All men have been wearing shirts for most of their lives on earth, but how many can lay claim to having spent a fair share of said life in researching them? Well I have. I’ve worn shirts by every manufacturer you’ve ever heard of, and many more you haven’t — though I can easily understand how a chap can fall into the ‘a shirt is a shirt is a shirt’ manner of thinking because all of them, admittedly, in their rigorous cellophane packaging do look much of a muchness. But wear them, look at the sit of the tie in the collar space — a collar which will never curl, and nor are you doomed to tug on it compulsively — wallow in the roominess and more than decent tails, launder the things for years and years, it is then you come to know that a Hilditch shirt is the real bee’s knees.
The two shops in Jermyn Street, founded in 1899, are comfortingly traditional and very understated — unlike some of their flashier neighbours, not to say the recent rash of unashamed parvenus — and so it is quite a surprise to learn that the secret of their excellence is known to not just the businessmen and politicians you might reasonably have expected (the Michaels Portillo and Howard, remember them?) but also by a good rich slice of rockocracy — Eric Clapton, Ray Davies and half the Rolling Stones (clue: not Ron Wood, and we don’t even for a moment think it’s Keef now, do we?) Bespoke, of course, is truly the way to go, and although the London shops will happily cater to your pickiest whim, I have long known that the Paris branch is simply the coolest of cool, and so it is there I became determined to air my connoisseurship and create a suitably lasting impression. Yes, well.

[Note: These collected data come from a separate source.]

(* ===== verification/KexFacts.v ===== *)
(** * Key exchange: the two ends agree

    [LawfulKex]: given good randomness, the client and the server of a key
    exchange each accept the other's packet and end with the same result, in
    particular the same shared secret and exchange hash; the three methods are
    instances. *)

From Stdlib Require Import Zpow_facts.
From S2P Require Import Prelude Wire Codec Messages Negotiate Cipher CipherFacts Transport Kex.

(** ** The promise *)

(** The signer signs everything, with signatures of a bounded size, and its
    key and signatures fit a packet. *)
Definition signer_ok (signer : Signer) : Prop :=
  exists limit,
    (forall d, exists sig, sg_sign signer d = Ret sig /\
       zlen (Signature_Format sig) + zlen (Signature_Blob sig) <= limit) /\
    0 <= limit /\ zlen (sg_public signer) + limit <= 2 ^ 20.

(** Both ends send one packet, accept the other's, and return the same result;
    it carries the server's key and the server's signature of the hash. *)
Definition exchange_agrees (client server : kexConn -> list bytes * outcome kexResult) (signer : Signer) : Prop :=
  exists init reply res,
    client (mkKexConn None (Ret reply)) = ([init], Ret res) /\
    server (mkKexConn None (Ret init)) = ([reply], Ret res) /\
    kr_HostKey res = sg_public signer /\
    signAndMarshal signer (kr_H res) = Ret (kr_Signature res).

Class LawfulKex (A R : Type) `{KexAlgorithm A R} := {
  kex_good : A -> R -> R -> Prop;
  kex_agree a rc rs magics signer :
    kex_good a rc rs -> signer_ok signer ->
    exchange_agrees (fun c => kex_Client a c rc magics)
      (fun c => kex_Server a c rs magics signer) signer
}.

(** ** Messages of the exchange *)

Lemma marshalK_value k :
  marshalK k = Ret (be_encode 4 (zlen (mpint_contents k)) ++ mpint_contents k).
Proof. unfold marshalK. pose proof (writeInt_value k) as H. unfold writeInt in H. exact H. Qed.

Lemma mpint_contents_bound k b : 0 <= k < 2 ^ b -> 0 <= b -> zlen (mpint_contents k) <= b / 8 + 2.
Proof.
  intros Hk Hb. pose proof (mpint_contents_zlen k) as Hl. unfold intLength in Hl.
  rewrite (proj2 (Z.ltb_ge k 0)) in Hl by lia. destruct (k =? 0) eqn:E; b2p; [dlia|].
  pose proof (bitLen_bounds k ltac:(lia)) as [Hlo _].
  assert (Hbl : bitLen k - 1 < b).
  { apply (Z.pow_lt_mono_r_iff 2); [lia | done | lia]. }
  destruct (bitLen k mod 8 =? 0); dlia.
Qed.

Lemma dhInit_roundtrip X p :
  Marshal (mk_kexDHInitMsg X) = Ret p -> zlen (mpint_contents X) <= 2 ^ 20 ->
  unmarshalMsg kexDHInitMsg p = Ret (mk_kexDHInitMsg X).
Proof.
  intros Hp Hl. pose proof Hp as Hv. erewrite Marshal_value in Hv by reflexivity. injection Hv as <-.
  eapply (Unmarshal_value [30]); [reflexivity | repeat constructor | exact Hp | done | | by split].
  simpl. rewrite !zlen_cons, zlen_app, zlen_nil. lia.
Qed.

Lemma dhReply_roundtrip hk Y sig p :
  Marshal (mk_kexDHReplyMsg hk Y sig) = Ret p ->
  zlen hk <= 2 ^ 20 -> zlen (mpint_contents Y) <= 2 ^ 20 -> zlen sig <= 2 ^ 21 ->
  unmarshalMsg kexDHReplyMsg p = Ret (mk_kexDHReplyMsg hk Y sig).
Proof.
  intros Hp H1 H2 H3. pose proof Hp as Hv. erewrite Marshal_value in Hv by reflexivity. injection Hv as <-.
  eapply (Unmarshal_value [31]); [reflexivity | repeat constructor | exact Hp | done | | by split_and!].
  simpl. rewrite !zlen_cons, !zlen_app, !zlen_cons, !zlen_app, !zlen_cons, !zlen_app, zlen_nil. lia.
Qed.

Lemma ecInit_roundtrip pub p :
  Marshal (mk_kexECDHInitMsg pub) = Ret p -> zlen pub <= 2 ^ 20 ->
  unmarshalMsg kexECDHInitMsg p = Ret (mk_kexECDHInitMsg pub).
Proof.
  intros Hp Hl. pose proof Hp as Hv. erewrite Marshal_value in Hv by reflexivity. injection Hv as <-.
  eapply (Unmarshal_value [30]); [reflexivity | repeat constructor | exact Hp | done | | by split].
  simpl. rewrite !zlen_cons, zlen_app, zlen_nil. lia.
Qed.

Lemma ecReply_roundtrip hk pub sig p :
  Marshal (mk_kexECDHReplyMsg hk pub sig) = Ret p ->
  zlen hk <= 2 ^ 20 -> zlen pub <= 2 ^ 20 -> zlen sig <= 2 ^ 21 ->
  unmarshalMsg kexECDHReplyMsg p = Ret (mk_kexECDHReplyMsg hk pub sig).
Proof.
  intros Hp H1 H2 H3. pose proof Hp as Hv. erewrite Marshal_value in Hv by reflexivity. injection Hv as <-.
  eapply (Unmarshal_value [31]); [reflexivity | repeat constructor | exact Hp | done | | by split_and!].
  simpl. rewrite !zlen_cons, !zlen_app, !zlen_cons, !zlen_app, !zlen_cons, !zlen_app, zlen_nil. lia.
Qed.

(** Signatures come back from their encoding. *)
Lemma parseSignatureBody_Marshal sig p rest :
  Marshal sig = Ret p -> zlen (Signature_Format sig) + zlen (Signature_Blob sig) + zlen rest < 2 ^ 32 - 8 ->
  parseSignatureBody (p ++ rest) = Some (sig, rest) /\
  zlen p = zlen (Signature_Format sig) + zlen (Signature_Blob sig) + 8.
Proof.
  intros Hp Hl. erewrite Marshal_value in Hp by reflexivity. destruct sig as [f b]. simpl in Hl.
  assert (Ep : p = (be_encode 4 (zlen f) ++ f) ++ (be_encode 4 (zlen b) ++ b)).
  { injection Hp as <-. simpl. by rewrite !app_nil_r. }
  subst p. pose proof (zlen_nonneg f). pose proof (zlen_nonneg b). pose proof (zlen_nonneg rest). split.
  - unfold parseSignatureBody. rewrite <- !app_assoc.
    rewrite parseString_be by (rewrite !zlen_app, zlen_be_encode; lia). by rewrite parseString_be by (rewrite zlen_app; lia).
  - rewrite !zlen_app, !zlen_be_encode. simpl. lia.
Qed.

Lemma signAndMarshal_ok signer d :
  signer_ok signer -> exists s, signAndMarshal signer d = Ret s /\ zlen s <= 2 ^ 21.
Proof.
  intros (limit & Hs & H0 & Hl). destruct (Hs d) as (sig & E & Hz). unfold signAndMarshal. rewrite E. cbn [obind].
  pose proof (Marshal_value [] sig eq_refl) as Hm. rewrite Hm. eexists. split; [done|].
  pose proof (zlen_nonneg (sg_public signer)).
  destruct (parseSignatureBody_Marshal sig _ [] Hm) as [_ ->]; [rewrite zlen_nil; lia | lia].
Qed.

Lemma signer_ok_public signer : signer_ok signer -> zlen (sg_public signer) <= 2 ^ 20.
Proof. intros (limit & _ & H0 & Hl). lia. Qed.

(** ** Diffie-Hellman *)

Lemma bigExp_comm g x y p : 0 < p -> 0 <= x -> 0 <= y ->
  bigExp (bigExp g y p) x p = bigExp (bigExp g x p) y p.
Proof.
  intros Hp Hx Hy. unfold bigExp. rewrite <- !Zpower_mod by lia.
  by rewrite <- !Z.pow_mul_r, (Z.mul_comm x y) by lia.
Qed.

Lemma drawPositive_pos draws x : drawPositive draws = Ret x -> 0 < x.
Proof.
  induction draws as [|d draws IH]; simpl; [done|].
  destruct (0 <? d) eqn:E; [intros [= <-]; b2p; lia | exact IH].
Qed.

(** The modulus is usable, and the two draws give public values inside the
    open range that both ends insist on. *)
Definition dh_good (group : dhGroup) (dc ds : list Z) : Prop :=
  exists x y,
    drawPositive dc = Ret x /\ drawPositive ds = Ret y /\
    dh_pMinus1 group = dh_p group - 1 /\ 0 < dh_p group /\ bitLen (dh_p group) <= 65536 /\
    1 < bigExp (dh_g group) x (dh_p group) < dh_p group - 1 /\
    1 < bigExp (dh_g group) y (dh_p group) < dh_p group - 1.

Lemma diffieHellman_in_range group pub priv :
  1 < pub < dh_pMinus1 group -> diffieHellman group pub priv = Ret (bigExp pub priv (dh_p group)).
Proof.
  intros H. unfold diffieHellman.
  by rewrite (proj2 (Z.leb_gt pub 1)), (proj2 (Z.leb_gt _ _)) by lia.
Qed.

Lemma dh_value_size X p : 0 < X < p -> bitLen p <= 65536 -> zlen (mpint_contents X) <= 2 ^ 20.
Proof.
  intros HX Hp. pose proof (bitLen_bounds p ltac:(lia)) as [_ Hhi].
  assert (0 < bitLen p) by (unfold bitLen; destruct (p =? 0) eqn:?; b2p; [lia | pose proof (Z.log2_nonneg (Z.abs p)); lia]).
  pose proof (mpint_contents_bound X (bitLen p) ltac:(lia) ltac:(lia)) as H1. dlia.
Qed.

Lemma dh_hashed_ok magics hk X Y K : exists d, dh_hashed magics hk X Y K = Ret d.
Proof. unfold dh_hashed. rewrite !writeInt_value. eexists. reflexivity. Qed.

Lemma dh_agree group dc ds magics signer :
  dh_good group dc ds -> signer_ok signer ->
  exchange_agrees (fun c => dh_Client group c dc magics) (fun c => dh_Server group c ds magics signer) signer.
Proof.
  intros (x & y & Ex & Ey & Em & Hp & Hb & HX & HY) Hsig.
  pose proof (drawPositive_pos _ _ Ex). pose proof (drawPositive_pos _ _ Ey).
  set (X := bigExp (dh_g group) x (dh_p group)) in *.
  set (Y := bigExp (dh_g group) y (dh_p group)) in *.
  assert (HszX : zlen (mpint_contents X) <= 2 ^ 20) by (apply (dh_value_size X (dh_p group)); lia).
  assert (HszY : zlen (mpint_contents Y) <= 2 ^ 20) by (apply (dh_value_size Y (dh_p group)); lia).
  pose proof (signer_ok_public _ Hsig).
  assert (EK : bigExp X y (dh_p group) = bigExp Y x (dh_p group)) by (unfold X, Y; apply bigExp_comm; lia).
  destruct (dh_hashed_ok magics (sg_public signer) X Y
              (be_encode 4 (zlen (mpint_contents (bigExp Y x (dh_p group)))) ++ mpint_contents (bigExp Y x (dh_p group))))
    as [d Ed].
  destruct (signAndMarshal_ok signer (dh_sha1 group d) Hsig) as (s & Es & Hs).
  pose proof (Marshal_value [30] (mk_kexDHInitMsg X) eq_refl) as Hi.
  pose proof (Marshal_value [31] (mk_kexDHReplyMsg (sg_public signer) Y s) eq_refl) as Hr.
  eexists _, _, _. split_and!.
  - unfold dh_Client. rewrite Ex. fold X. cbv zeta. rewrite Hi. unfold sending. cbn [kc_writeErr kc_read obind].
    rewrite (dhReply_roundtrip _ _ _ _ Hr) by lia. cbn [obind kexDHReplyMsg_Y kexDHReplyMsg_HostKey kexDHReplyMsg_Signature].
    rewrite diffieHellman_in_range by lia. cbn [obind]. rewrite marshalK_value. cbn [obind].
    rewrite Ed. cbn [obind]. reflexivity.
  - unfold dh_Server. cbn [kc_writeErr kc_read obind].
    rewrite (dhInit_roundtrip _ _ Hi) by lia. cbn [obind kexDHInitMsg_X]. rewrite Ey. cbn [obind]. cbv zeta. fold Y.
    rewrite diffieHellman_in_range by lia. cbn [obind]. rewrite marshalK_value. cbn [obind].
    rewrite EK, Ed. cbn [obind]. rewrite Es. cbn [obind]. rewrite Hr. reflexivity.
  - reflexivity.
  - exact Es.
Qed.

The shop is the very first on the Rue de Rivoli, hard by the Place de la Concorde where all those aristocrats, come the Revolution, were summarily guillotined, no doubt messing up their lovely shirts (this no more, really, than a fanciful digression). They opened on the very same site exactly 100 years ago, and here bespoke really does mean bespoke — you can have just anything, no matter how singular or even frankly lunatic your inclination. Kaiser Karl Lagerfeld, well, you’ve seen the pictures. Those extraordinary high-collared creations with stocks and dozens of teensy but DAVID MONTGOMERY tons, billowy sleeves and Cadillac cuffs reminiscent of a swashbuckling Douglas Fairbanks? All made from his rapid-fire sketches by the small old ladies in the Hilditch & Key atelier, mutely going blind over near-invisible stitching. And talking of Douglas Fairbanks, he was a customer, as was a gorgeous stew of glamour from an era when the difference was easily grasped: Cole Porter, the Duke of Windsor, Monsieur Guerlain, Robert Mitchum, Jean Cocteau, Scott Fitzgerald (and, by implication, the Great Gatsby himself) — even Garbo and Dietrich, for God’s sake. The H&K shirt was also much adored by a litany of folk who were happily and famously turning out clothes of their own: Dior, Worth, Chanel, Lacoste, Givenchy. Even P.G. Wodehouse, who cared nothing for style, cared enough to go to Hilditch & Key. Upstairs, near the atelier which I swear hasn’t altered in the 100 years it’s been there, there are endless archives of brown paper templates of all of the above, and thousands more besides (just you be careful on the way back down again).
And say what you like about Sarkozy (and people in France, they do, they really do), but he’s a well-turned-out little fellow, don’t you think? Apart from the inordinate length of his trousers, that is (can he be so deluded as to imagine he will one day grow into them?). But all the shirts and ties: H&K. And for La Bruni, he recently ordered a batch of, oh God — men’s shirts, a thought that provokes me, in all frankness, to go and have a brief lie-down. But never mind Carla — it is for Hilditch & Key I have fallen.